Action item
Restate the records word for word, omitting nothing.

Exercise input

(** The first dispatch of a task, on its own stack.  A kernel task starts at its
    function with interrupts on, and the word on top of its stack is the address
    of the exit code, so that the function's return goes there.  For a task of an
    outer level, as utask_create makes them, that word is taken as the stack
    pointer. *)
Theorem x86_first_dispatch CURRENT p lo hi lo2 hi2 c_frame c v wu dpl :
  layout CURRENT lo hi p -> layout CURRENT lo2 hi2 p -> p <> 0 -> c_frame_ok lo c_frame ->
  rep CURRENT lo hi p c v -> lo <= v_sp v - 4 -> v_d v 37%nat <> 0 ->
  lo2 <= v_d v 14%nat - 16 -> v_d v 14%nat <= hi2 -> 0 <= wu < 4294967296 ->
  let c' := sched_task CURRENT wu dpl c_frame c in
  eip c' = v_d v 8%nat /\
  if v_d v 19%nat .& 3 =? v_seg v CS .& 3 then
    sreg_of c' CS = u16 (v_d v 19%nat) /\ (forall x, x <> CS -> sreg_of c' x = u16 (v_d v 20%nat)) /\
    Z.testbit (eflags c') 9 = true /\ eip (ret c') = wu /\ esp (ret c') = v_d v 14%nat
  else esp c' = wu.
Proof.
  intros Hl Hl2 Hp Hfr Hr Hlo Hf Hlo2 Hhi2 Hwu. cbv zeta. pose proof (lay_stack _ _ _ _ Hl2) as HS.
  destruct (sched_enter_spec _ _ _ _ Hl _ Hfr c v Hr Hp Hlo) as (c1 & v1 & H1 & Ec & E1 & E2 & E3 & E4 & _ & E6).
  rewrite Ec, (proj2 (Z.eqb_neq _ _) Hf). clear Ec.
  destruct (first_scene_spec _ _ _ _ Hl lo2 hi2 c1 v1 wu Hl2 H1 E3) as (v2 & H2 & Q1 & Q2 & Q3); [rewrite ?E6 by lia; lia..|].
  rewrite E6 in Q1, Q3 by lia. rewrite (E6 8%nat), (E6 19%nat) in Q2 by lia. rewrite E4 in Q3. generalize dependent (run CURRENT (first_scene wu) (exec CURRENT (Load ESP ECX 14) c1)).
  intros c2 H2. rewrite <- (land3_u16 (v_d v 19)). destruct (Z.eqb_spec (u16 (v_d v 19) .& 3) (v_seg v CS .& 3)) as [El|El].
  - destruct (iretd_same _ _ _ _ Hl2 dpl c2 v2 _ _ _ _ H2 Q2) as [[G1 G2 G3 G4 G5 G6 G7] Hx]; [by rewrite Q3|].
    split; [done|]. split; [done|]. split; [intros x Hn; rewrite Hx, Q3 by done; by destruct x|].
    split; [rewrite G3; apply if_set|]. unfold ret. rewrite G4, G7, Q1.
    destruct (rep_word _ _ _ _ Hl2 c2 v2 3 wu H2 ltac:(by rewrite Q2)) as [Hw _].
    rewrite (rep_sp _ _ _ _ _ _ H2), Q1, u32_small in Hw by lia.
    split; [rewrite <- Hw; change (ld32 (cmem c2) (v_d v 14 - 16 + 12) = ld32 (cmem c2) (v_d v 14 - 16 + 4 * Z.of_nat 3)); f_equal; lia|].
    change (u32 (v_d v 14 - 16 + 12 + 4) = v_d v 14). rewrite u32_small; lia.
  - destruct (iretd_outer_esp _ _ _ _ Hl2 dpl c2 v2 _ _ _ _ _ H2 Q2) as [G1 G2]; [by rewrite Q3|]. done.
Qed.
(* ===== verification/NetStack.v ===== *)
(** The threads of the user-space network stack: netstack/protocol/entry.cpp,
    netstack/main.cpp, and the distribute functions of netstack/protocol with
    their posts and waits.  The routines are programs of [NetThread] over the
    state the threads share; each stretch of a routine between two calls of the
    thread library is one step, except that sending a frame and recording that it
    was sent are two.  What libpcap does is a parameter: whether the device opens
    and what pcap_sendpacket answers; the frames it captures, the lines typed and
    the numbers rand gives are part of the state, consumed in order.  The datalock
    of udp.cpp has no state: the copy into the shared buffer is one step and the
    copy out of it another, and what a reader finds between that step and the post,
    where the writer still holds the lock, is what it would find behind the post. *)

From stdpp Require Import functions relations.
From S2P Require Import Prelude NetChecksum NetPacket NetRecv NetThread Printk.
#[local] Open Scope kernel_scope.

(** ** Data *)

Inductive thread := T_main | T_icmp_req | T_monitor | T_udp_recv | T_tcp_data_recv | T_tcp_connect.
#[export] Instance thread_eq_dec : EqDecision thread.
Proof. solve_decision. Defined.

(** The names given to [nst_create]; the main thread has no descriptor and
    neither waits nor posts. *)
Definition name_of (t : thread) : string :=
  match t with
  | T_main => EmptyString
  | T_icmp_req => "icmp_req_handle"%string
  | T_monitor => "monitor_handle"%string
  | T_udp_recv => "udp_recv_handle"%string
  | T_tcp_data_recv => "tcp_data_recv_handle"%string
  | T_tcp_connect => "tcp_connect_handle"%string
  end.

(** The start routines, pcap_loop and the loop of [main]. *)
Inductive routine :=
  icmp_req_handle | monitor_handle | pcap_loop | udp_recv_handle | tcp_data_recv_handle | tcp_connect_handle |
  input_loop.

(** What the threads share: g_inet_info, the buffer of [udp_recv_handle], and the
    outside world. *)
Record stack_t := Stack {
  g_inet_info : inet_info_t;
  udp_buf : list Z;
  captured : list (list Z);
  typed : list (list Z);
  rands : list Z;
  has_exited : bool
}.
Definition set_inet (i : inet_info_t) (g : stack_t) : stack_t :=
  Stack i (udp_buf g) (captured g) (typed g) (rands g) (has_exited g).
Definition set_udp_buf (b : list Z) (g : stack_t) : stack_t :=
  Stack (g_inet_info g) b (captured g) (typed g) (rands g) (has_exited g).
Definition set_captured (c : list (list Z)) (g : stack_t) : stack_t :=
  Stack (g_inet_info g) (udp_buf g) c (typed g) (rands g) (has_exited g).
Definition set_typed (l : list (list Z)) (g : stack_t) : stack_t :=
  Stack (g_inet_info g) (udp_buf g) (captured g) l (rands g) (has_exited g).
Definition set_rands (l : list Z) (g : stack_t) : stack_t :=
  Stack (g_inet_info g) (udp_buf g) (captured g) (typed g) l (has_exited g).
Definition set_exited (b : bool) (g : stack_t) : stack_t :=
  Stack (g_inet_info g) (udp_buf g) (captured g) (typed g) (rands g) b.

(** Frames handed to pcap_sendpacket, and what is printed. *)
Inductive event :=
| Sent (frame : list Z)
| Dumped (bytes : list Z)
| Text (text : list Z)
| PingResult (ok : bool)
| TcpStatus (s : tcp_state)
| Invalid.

Exercise response
(** The first dispatch of a task, on its own stack.  A kernel task starts at its
    function with interrupts on, and the word on top of its stack is the address
    of the exit code, so that the function's return goes there.  For a task of an
    outer level, as utask_create makes them, that word is taken as the stack
    pointer. *)
Theorem x86_first_dispatch CURRENT p lo hi lo2 hi2 c_frame c v wu dpl :
  layout CURRENT lo hi p -> layout CURRENT lo2 hi2 p -> p <> 0 -> c_frame_ok lo c_frame ->
  rep CURRENT lo hi p c v -> lo <= v_sp v - 4 -> v_d v 37%nat <> 0 ->
  lo2 <= v_d v 14%nat - 16 -> v_d v 14%nat <= hi2 -> 0 <= wu < 4294967296 ->
  let c' := sched_task CURRENT wu dpl c_frame c in
  eip c' = v_d v 8%nat /\
  if v_d v 19%nat .& 3 =? v_seg v CS .& 3 then
    sreg_of c' CS = u16 (v_d v 19%nat) /\ (forall x, x <> CS -> sreg_of c' x = u16 (v_d v 20%nat)) /\
    Z.testbit (eflags c') 9 = true /\ eip (ret c') = wu /\ esp (ret c') = v_d v 14%nat
  else esp c' = wu.
Proof.
  intros Hl Hl2 Hp Hfr Hr Hlo Hf Hlo2 Hhi2 Hwu. cbv zeta. pose proof (lay_stack _ _ _ _ Hl2) as HS.
  destruct (sched_enter_spec _ _ _ _ Hl _ Hfr c v Hr Hp Hlo) as (c1 & v1 & H1 & Ec & E1 & E2 & E3 & E4 & _ & E6).
  rewrite Ec, (proj2 (Z.eqb_neq _ _) Hf). clear Ec.
  destruct (first_scene_spec _ _ _ _ Hl lo2 hi2 c1 v1 wu Hl2 H1 E3) as (v2 & H2 & Q1 & Q2 & Q3); [rewrite ?E6 by lia; lia..|].
  rewrite E6 in Q1, Q3 by lia. rewrite (E6 8%nat), (E6 19%nat) in Q2 by lia. rewrite E4 in Q3. generalize dependent (run CURRENT (first_scene wu) (exec CURRENT (Load ESP ECX 14) c1)).
  intros c2 H2. rewrite <- (land3_u16 (v_d v 19)). destruct (Z.eqb_spec (u16 (v_d v 19) .& 3) (v_seg v CS .& 3)) as [El|El].
  - destruct (iretd_same _ _ _ _ Hl2 dpl c2 v2 _ _ _ _ H2 Q2) as [[G1 G2 G3 G4 G5 G6 G7] Hx]; [by rewrite Q3|].
    split; [done|]. split; [done|]. split; [intros x Hn; rewrite Hx, Q3 by done; by destruct x|].
    split; [rewrite G3; apply if_set|]. unfold ret. rewrite G4, G7, Q1.
    destruct (rep_word _ _ _ _ Hl2 c2 v2 3 wu H2 ltac:(by rewrite Q2)) as [Hw _].
    rewrite (rep_sp _ _ _ _ _ _ H2), Q1, u32_small in Hw by lia.
    split; [rewrite <- Hw; change (ld32 (cmem c2) (v_d v 14 - 16 + 12) = ld32 (cmem c2) (v_d v 14 - 16 + 4 * Z.of_nat 3)); f_equal; lia|].
    change (u32 (v_d v 14 - 16 + 12 + 4) = v_d v 14). rewrite u32_small; lia.
  - destruct (iretd_outer_esp _ _ _ _ Hl2 dpl c2 v2 _ _ _ _ _ H2 Q2) as [G1 G2]; [by rewrite Q3|]. done.
Qed.
(* ===== verification/NetStack.v ===== *)
(** The threads of the user-space network stack: netstack/protocol/entry.cpp,
    netstack/main.cpp, and the distribute functions of netstack/protocol with
    their posts and waits.  The routines are programs of [NetThread] over the
    state the threads share; each stretch of a routine between two calls of the
    thread library is one step, except that sending a frame and recording that it
    was sent are two.  What libpcap does is a parameter: whether the device opens
    and what pcap_sendpacket answers; the frames it captures, the lines typed and
    the numbers rand gives are part of the state, consumed in order.  The datalock
    of udp.cpp has no state: the copy into the shared buffer is one step and the
    copy out of it another, and what a reader finds between that step and the post,
    where the writer still holds the lock, is what it would find behind the post. *)

From stdpp Require Import functions relations.
From S2P Require Import Prelude NetChecksum NetPacket NetRecv NetThread Printk.
#[local] Open Scope kernel_scope.

(** ** Data *)

Inductive thread := T_main | T_icmp_req | T_monitor | T_udp_recv | T_tcp_data_recv | T_tcp_connect.
#[export] Instance thread_eq_dec : EqDecision thread.
Proof. solve_decision. Defined.

(** The names given to [nst_create]; the main thread has no descriptor and
    neither waits nor posts. *)
Definition name_of (t : thread) : string :=
  match t with
  | T_main => EmptyString
  | T_icmp_req => "icmp_req_handle"%string
  | T_monitor => "monitor_handle"%string
  | T_udp_recv => "udp_recv_handle"%string
  | T_tcp_data_recv => "tcp_data_recv_handle"%string
  | T_tcp_connect => "tcp_connect_handle"%string
  end.

(** The start routines, pcap_loop and the loop of [main]. *)
Inductive routine :=
  icmp_req_handle | monitor_handle | pcap_loop | udp_recv_handle | tcp_data_recv_handle | tcp_connect_handle |
  input_loop.

(** What the threads share: g_inet_info, the buffer of [udp_recv_handle], and the
    outside world. *)
Record stack_t := Stack {
  g_inet_info : inet_info_t;
  udp_buf : list Z;
  captured : list (list Z);
  typed : list (list Z);
  rands : list Z;
  has_exited : bool
}.
Definition set_inet (i : inet_info_t) (g : stack_t) : stack_t :=
  Stack i (udp_buf g) (captured g) (typed g) (rands g) (has_exited g).
Definition set_udp_buf (b : list Z) (g : stack_t) : stack_t :=
  Stack (g_inet_info g) b (captured g) (typed g) (rands g) (has_exited g).
Definition set_captured (c : list (list Z)) (g : stack_t) : stack_t :=
  Stack (g_inet_info g) (udp_buf g) c (typed g) (rands g) (has_exited g).
Definition set_typed (l : list (list Z)) (g : stack_t) : stack_t :=
  Stack (g_inet_info g) (udp_buf g) (captured g) l (rands g) (has_exited g).
Definition set_rands (l : list Z) (g : stack_t) : stack_t :=
  Stack (g_inet_info g) (udp_buf g) (captured g) (typed g) l (has_exited g).
Definition set_exited (b : bool) (g : stack_t) : stack_t :=
  Stack (g_inet_info g) (udp_buf g) (captured g) (typed g) (rands g) b.

(** Frames handed to pcap_sendpacket, and what is printed. *)
Inductive event :=
| Sent (frame : list Z)
| Dumped (bytes : list Z)
| Text (text : list Z)
| PingResult (ok : bool)
| TcpStatus (s : tcp_state)
| Invalid.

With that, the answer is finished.